Work to be completed => What is needed is an exact copy of the lines in the listing below, from the one with "md_yes_bid : option Q;" up to and including the one with "high_liquidity : bool;", with no other lines.

Stored data =>
--

(** The ways the write handler can go. *)
Lemma post_root_corrupted (now : string) (req_body : list (string * Json)) (db : Database) :
  generateHash (data (current db)) <> integrity (current db) ->
  post_root now req_body db =
  (error_response 400 "Current data integrity check failed. Update aborted.", db).
Proof.
  intros H. unfold post_root.
  apply String.eqb_neq in H. now rewrite H.
Qed.

Lemma post_root_checked (now : string) (req_body : list (string * Json)) (db : Database)
      (d : string) :
  consistent (current db) ->
  lookup JUndefined "data" req_body = JString d ->
  post_root now req_body db =
  if strict_eq (JString (generateHash d)) (lookup JUndefined "hash" req_body) then
    (message_response "Data updated successfully.",
     mkDatabase (mkCurrent d (generateHash d))
                (history db ++ [mkVersion (data (current db)) (integrity (current db)) now]))
  else (error_response 400 "Hash mismatch. Data integrity check failed.", db).
Proof.
  intros Hc Hd. unfold post_root, consistent in *.
  rewrite Hd, <- Hc, String.eqb_refl. cbn [negb].
  now destruct (strict_eq _ _).
Qed.

Lemma post_root_not_string (now : string) (req_body : list (string * Json)) (db : Database) :
  (forall d, lookup JUndefined "data" req_body <> JString d) ->
  snd (post_root now req_body db) = db.
Proof.
  intros H. unfold post_root.
  destruct (negb _); [reflexivity|].
  destruct (lookup JUndefined "data" req_body) eqn:E; try reflexivity.
  now destruct (H s).
Qed.

Lemma well_bound_database : well_bound database.
Proof. split; [reflexivity | constructor]. Qed.

Lemma well_bound_step (op : Op) (db : Database) :
  well_bound db -> well_bound (snd (step op db)).
Proof.
  intros [Hc Hh]. destruct op as [|now req_body|]; cbn [step].
  - (* Read *) now split.
  - (* Write *)
    destruct (lookup JUndefined "data" req_body) eqn:Hd;
      try (rewrite post_root_not_string; [now split | intros d; rewrite Hd; discriminate]).
    rewrite (post_root_checked now req_body db s Hc Hd).
    destruct (strict_eq _ _); cbn [snd]; [|now split].
    split; [reflexivity|].
    apply Forall_app. split; [assumption|].
    constructor; [exact Hc | constructor].
  - (* Restore *)
    destruct db as [c hist]. cbn [history current] in *.
    destruct hist as [|v0 h0].
    + rewrite get_backup_empty by reflexivity. now split.
    + destruct (@nonempty_snoc _ (v0 :: h0)) as (h & v & Heq); [discriminate|].
      rewrite Heq in *. rewrite get_backup_snoc. cbn [snd].
      apply Forall_app in Hh as [Hh Hv]. inversion Hv; subst.
      now split.
Qed.

Lemma well_bound_run (ops : list Op) (db : Database) :
  well_bound db -> well_bound (run ops db).
Proof.
  revert db. induction ops as [|op ops IH]; intros db Hdb; cbn [run fold_left].
  - exact Hdb.
  - apply IH. now apply well_bound_step.
Qed.

Lemma restore_times_snoc (consumed : list Version) :
  forall (c : Current) (kept : list Version),
    restore_times (List.length consumed) (mkDatabase c (kept ++ consumed)) =
    (map restored_response (rev consumed),
     mkDatabase (match consumed with [] => c | oldest :: _ => current_of oldest end) kept).
Proof.
  induction consumed as [|v consumed IH] using rev_ind; intros c kept.
  - cbn. now rewrite app_nil_r.
  - rewrite length_app, Nat.add_comm. cbn [List.length Nat.add restore_times].
    rewrite app_assoc, get_backup_snoc, IH, rev_app_distr. cbn [rev app map].
    destruct consumed; reflexivity.
Qed.

End ServerFacts.

(* ================================================================== *)
(** ** The claims about the record store *)
(* ================================================================== *)

Module StoreClaims.
Import Server ServerFacts.
Definition t := list (string * V).

Definition empty : t := [].

Fixpoint get (m : t) (k : string) : option V :=
  match m with
  | [] => None
  | (k', v) :: m' => if String.eqb k' k then Some v else get m' k
  end.

Definition has (m : t) (k : string) : bool :=
  match get m k with Some _ => true | None => false end.

(** [set] keeps the position of a key that is already present and
    appends a new key at the end. *)
Fixpoint set (m : t) (k : string) (v : V) : t :=
  match m with
  | [] => [(k, v)]
  | (k', v') :: m' =>
      if String.eqb k' k then (k', v) :: m' else (k', v') :: set m' k v
  end.

Definition keys (m : t) : list string := map fst m.
Definition values (m : t) : list V := map snd m.
Definition size (m : t) : nat := List.length m.
End Ops.
Arguments empty {V}.
End JsMap.

(** ** Data model ([types/index.ts]) *)

(** [interface Trade].  [count], [price] and [trade_id] are read through
    [|| default] in the pipeline, so they may be missing. *)
Record Trade : Type := {
  ticker : string;
  count : option Q;
  price : option Q;
  yes_price : option Q;
  no_price : option Q;
  taker_side : option string;
  trade_id : option string;
  created_time : string
}.

(** The record a market (or event) lookup resolves to: the properties of
    the upstream object that the pipeline reads.  By [AlignedTrade extends
    Trade, Partial<Market>] it shares no property with [Trade]. *)
Record MarketMetadata : Type := {
  md_market_id : option string;
  md_title : option string;
  md_category_name : option string;
  md_last_price : option Q;
  md_volume : option Q;
  md_volume_24h : option Q;
  md_previous_price : option Q;
  md_yes_ask : option Q;
  md_yes_bid : option Q;
  md_expiration_time : option string;
  md_yes_sub_title : option string;
  md_no_sub_title : option string;
  md_frequency : option string;
  md_status : option string;
  md_event_ticker : option string;
  md_open_time : option string;
  md_close_time : option string;
  md_yes_bid_dollars : option string;
  md_no_bid_dollars : option string
}.

(** [interface TradesResponse], as [fetcher] may deliver it. *)
Record TradesResponse : Type := {
  trades : option (list Trade);
  cursor : option string
}.

(** The body of a fulfilled lookup, as the resolver reads it; [fetcher]
    returns whatever JSON the route sent.  A body whose [market] is a
    record ([MarketResponse]); a body whose [market] is missing or null
    and whose [event] is a record ([EventResponse]); a body, such as [{}],
    in which [market] and [event] are both missing or null
    ([OtherResponse]); the JSON value [null] ([NullResponse]). *)
Inductive LookupResponse : Type :=
| MarketResponse (market : MarketMetadata)
| EventResponse (event : MarketMetadata)
| OtherResponse
| NullResponse.

(** [interface Market]: the per-market rollup. *)
Record Market : Type := {
  id : string;
  question : string;
  title : string;
  category : string;
  ticker_symbol : string;
  last_price : option Q;
  volume : option Q;
  last_update : string;
  expiration_time : string;
  yes_sub_title : string;
  no_sub_title : string;
  cadence : string;
  status : string;
  event_ticker : string;
  open_time : string;
  close_time : string;
  outcomes : list string;
  high_volume : bool;
  trending : bool;
  high_liquidity : bool;
  recent : bool;
  yes_bid_dollars : option string;
  no_bid_dollars : option string;
  volume_24h : option Q;
  previous_price : option Q;
  yes_ask : option Q;
  yes_bid : option Q
}.

(** [interface MarketsResponse]. *)
Record MarketsResponse : Type := {
  markets : list Market;
  markets_count : nat;
  markets_timestamp : string
}.

(** ** The upstream seen by one refresh cycle

    [tradesPage i c] is the outcome of the [i]-th call of
    [fetcher('/api/kalshi/trades?limit=1000' + cursor)] with cursor [c];
    [marketInfo k] is the outcome of [fetcher('/api/kalshi/market/' + k)];
    [now] is what [new Date().toISOString()] returns. *)
Record Upstream : Type := {
  tradesPage : nat -> option string -> Settled TradesResponse;
  marketInfo : string -> Settled LookupResponse;
  now : string
}.

(** ** Trade Paginator ([queryFn], the pagination loop) *)

Definition MAX_PAGES_TO_FETCH : nat := 5.

(** State of the loop: the accumulator, the cursor, and the list of the
    requests issued so far (their cursors), oldest first. *)
Record PageLoop : Type := {
  allTrades : list Trade;
  currentCursor : option string;
  requests : list (option string)
}.

(** [for (let i = ...; i < MAX_PAGES_TO_FETCH; i++)] with [remaining]
    iterations left.  A rejected fetch and a response without a truthy
    cursor both [break]. *)
Fixpoint pagination_loop (up : Upstream) (remaining i : nat) (st : PageLoop)
  : PageLoop :=
  match remaining with
  | O => st
  | S remaining' =>
      let sent := if Js.truthy (currentCursor st) then currentCursor st else None in
      let log := requests st ++ [sent] in
      match tradesPage up i sent with
      | fulfilled tradeData =>
          let acc := match trades tradeData with
                     | Some ts => allTrades st ++ ts
                     | None => allTrades st
                     end in
          if Js.truthy (cursor tradeData)
          then pagination_loop up remaining' (S i)
                 {| allTrades := acc;
                    currentCursor := cursor tradeData;
                    requests := log |}
          else {| allTrades := acc;
                  currentCursor := currentCursor st;
                  requests := log |}
      | rejected =>
          {| allTrades := allTrades st;
             currentCursor := currentCursor st;
             requests := log |}
      end
  end.

Definition paginate (up : Upstream) : PageLoop :=
  pagination_loop up MAX_PAGES_TO_FETCH 0
    {| allTrades := []; currentCursor := None; requests := [] |}.

(** ** Market Resolver *)

(** [[...new Set(xs)]]: the distinct elements, in order of first
    occurrence; [seen] is the set built so far. *)
Fixpoint new_Set (xs seen : list string) : list string :=
  match xs with
  | [] => seen
  | x :: xs' =>
      if existsb (String.eqb x) seen
      then new_Set xs' seen
      else new_Set xs' (seen ++ [x])
  end.

Definition marketTickers (trades : list Trade) : list string :=
  new_Set (map ticker trades) [].

(** [Promise.allSettled(marketTickers.map(ticker => fetcher(...)))]. *)
Definition marketInfoResults (up : Upstream) (tickers : list string)
  : list (Settled LookupResponse) :=
  map (marketInfo up) tickers.

(** [result.value.market || result.value.event]: undefined ([None]) when
    the body has neither; reading [.market] of [null] throws a
    TypeError. *)
Definition marketData (value : LookupResponse)
  : Completion (option MarketMetadata) :=
  match value with
  | MarketResponse market => returns (Some market)
  | EventResponse event => returns (Some event)
  | OtherResponse => returns None
  | NullResponse => throws
  end.

(** The callback of [marketInfoResults.forEach((result, index) => ...)]:
    the data of a fulfilled result is stored under [marketTickers[index]]
    without a check, a rejected result is passed over. *)
Definition cache_step (cache : JsMap.t (option MarketMetadata))
  (entry : string * Settled LookupResponse)
  : Completion (JsMap.t (option MarketMetadata)) :=
  match snd entry with
  | fulfilled value =>
      match marketData value with
      | returns data => returns (JsMap.set cache (fst entry) data)
      | throws => throws
      end
  | rejected => returns cache
  end.

(** [forEach]: the callback on every entry in turn, up to the first
    throw. *)
Fixpoint forEach (entries : list (string * Settled LookupResponse))
  (cache : JsMap.t (option MarketMetadata))
  : Completion (JsMap.t (option MarketMetadata)) :=
  match entries with
  | [] => returns cache
  | entry :: entries' =>
      match cache_step cache entry with
      | returns cache' => forEach entries' cache'
      | throws => throws
      end
  end.

(** The table [marketInfoCache]: its values may be undefined. *)
Definition marketInfoCache (tickers : list string)
  (results : list (Settled LookupResponse))
  : Completion (JsMap.t (option MarketMetadata)) :=
  forEach (combine tickers results) JsMap.empty.

(** Some value of the table is undefined.  The loop of Pass 1 reads
    [market.volume_24h] of every value, which throws a TypeError at an
    undefined one. *)
Definition has_undefined (table : JsMap.t (option MarketMetadata)) : bool :=
  existsb (fun value => match value with Some _ => false | None => true end)
    (JsMap.values table).

(** The entries of the table whose value is a record.  When no value is
    undefined this is the table itself, and the passes below work on it. *)
Fixpoint records_of (table : JsMap.t (option MarketMetadata))
  : JsMap.t MarketMetadata :=
  match table with
  | [] => []
  | (k, Some market) :: table' => (k, market) :: records_of table'
  | (k, None) :: table' => records_of table'
  end.

(** ** Alignment and Rollup Engine *)

(** *** Pass 1: the whale threshold *)

Definition marketNotionalVolume24h (market : MarketMetadata) : Q :=
  (Js.num_or (md_volume_24h market) 0 * Js.num_or (md_last_price market) 0
   / 100)%Q.

Definition max_step (maxNotionalVolume : Q) (market : MarketMetadata) : Q :=
  if Js.gt (marketNotionalVolume24h market) maxNotionalVolume
  then marketNotionalVolume24h market
  else maxNotionalVolume.

Definition maxNotionalVolume (cache : JsMap.t MarketMetadata) : Q :=
  fold_left max_step (JsMap.values cache) 0%Q.

Definition whaleThreshold (cache : JsMap.t MarketMetadata) : Q :=
  (maxNotionalVolume cache * 0.125)%Q.

(** *** Alignment: [{...trade, ...marketDetails, id: ...}] *)

Record AlignedTrade : Type := {
  trade : Trade;
  marketDetails : option MarketMetadata;
  aligned_id : string
}.

Definition align (cache : JsMap.t MarketMetadata) (t : Trade) : AlignedTrade :=
  {| trade := t;
     marketDetails := JsMap.get cache (ticker t);
     aligned_id :=
       Js.str_or (trade_id t) (ticker t ++ "-" ++ created_time t) |}.

(** A property that the aligned trade inherits from the market details:
    undefined when the ticker did not resolve. *)
Definition detail (A : Type) (f : MarketMetadata -> option A)
  (alignedTrade : AlignedTrade) : option A :=
  match marketDetails alignedTrade with
  | Some d => f d
  | None => None
  end.

(** *** Pass 2: classification and fold *)

Definition tradeNotionalValue (alignedTrade : AlignedTrade) : Q :=
  (Js.num_or (count (trade alignedTrade)) 0
   * Js.num_or (price (trade alignedTrade)) 0)%Q.

Definition isWhaleTrade (whaleThreshold : Q) (alignedTrade : AlignedTrade)
  : bool :=
  Js.gt (tradeNotionalValue alignedTrade) whaleThreshold.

--

Solution to the problem =>
  md_yes_bid : option Q;
  md_expiration_time : option string;
  md_yes_sub_title : option string;
  md_no_sub_title : option string;
  md_frequency : option string;
  md_status : option string;
  md_event_ticker : option string;
  md_open_time : option string;
  md_close_time : option string;
  md_yes_bid_dollars : option string;
  md_no_bid_dollars : option string
}.

(** [interface TradesResponse], as [fetcher] may deliver it. *)
Record TradesResponse : Type := {
  trades : option (list Trade);
  cursor : option string
}.

(** The body of a fulfilled lookup, as the resolver reads it; [fetcher]
    returns whatever JSON the route sent.  A body whose [market] is a
    record ([MarketResponse]); a body whose [market] is missing or null
    and whose [event] is a record ([EventResponse]); a body, such as [{}],
    in which [market] and [event] are both missing or null
    ([OtherResponse]); the JSON value [null] ([NullResponse]). *)
Inductive LookupResponse : Type :=
| MarketResponse (market : MarketMetadata)
| EventResponse (event : MarketMetadata)
| OtherResponse
| NullResponse.

(** [interface Market]: the per-market rollup. *)
Record Market : Type := {
  id : string;
  question : string;
  title : string;
  category : string;
  ticker_symbol : string;
  last_price : option Q;
  volume : option Q;
  last_update : string;
  expiration_time : string;
  yes_sub_title : string;
  no_sub_title : string;
  cadence : string;
  status : string;
  event_ticker : string;
  open_time : string;
  close_time : string;
  outcomes : list string;
  high_volume : bool;
  trending : bool;
  high_liquidity : bool;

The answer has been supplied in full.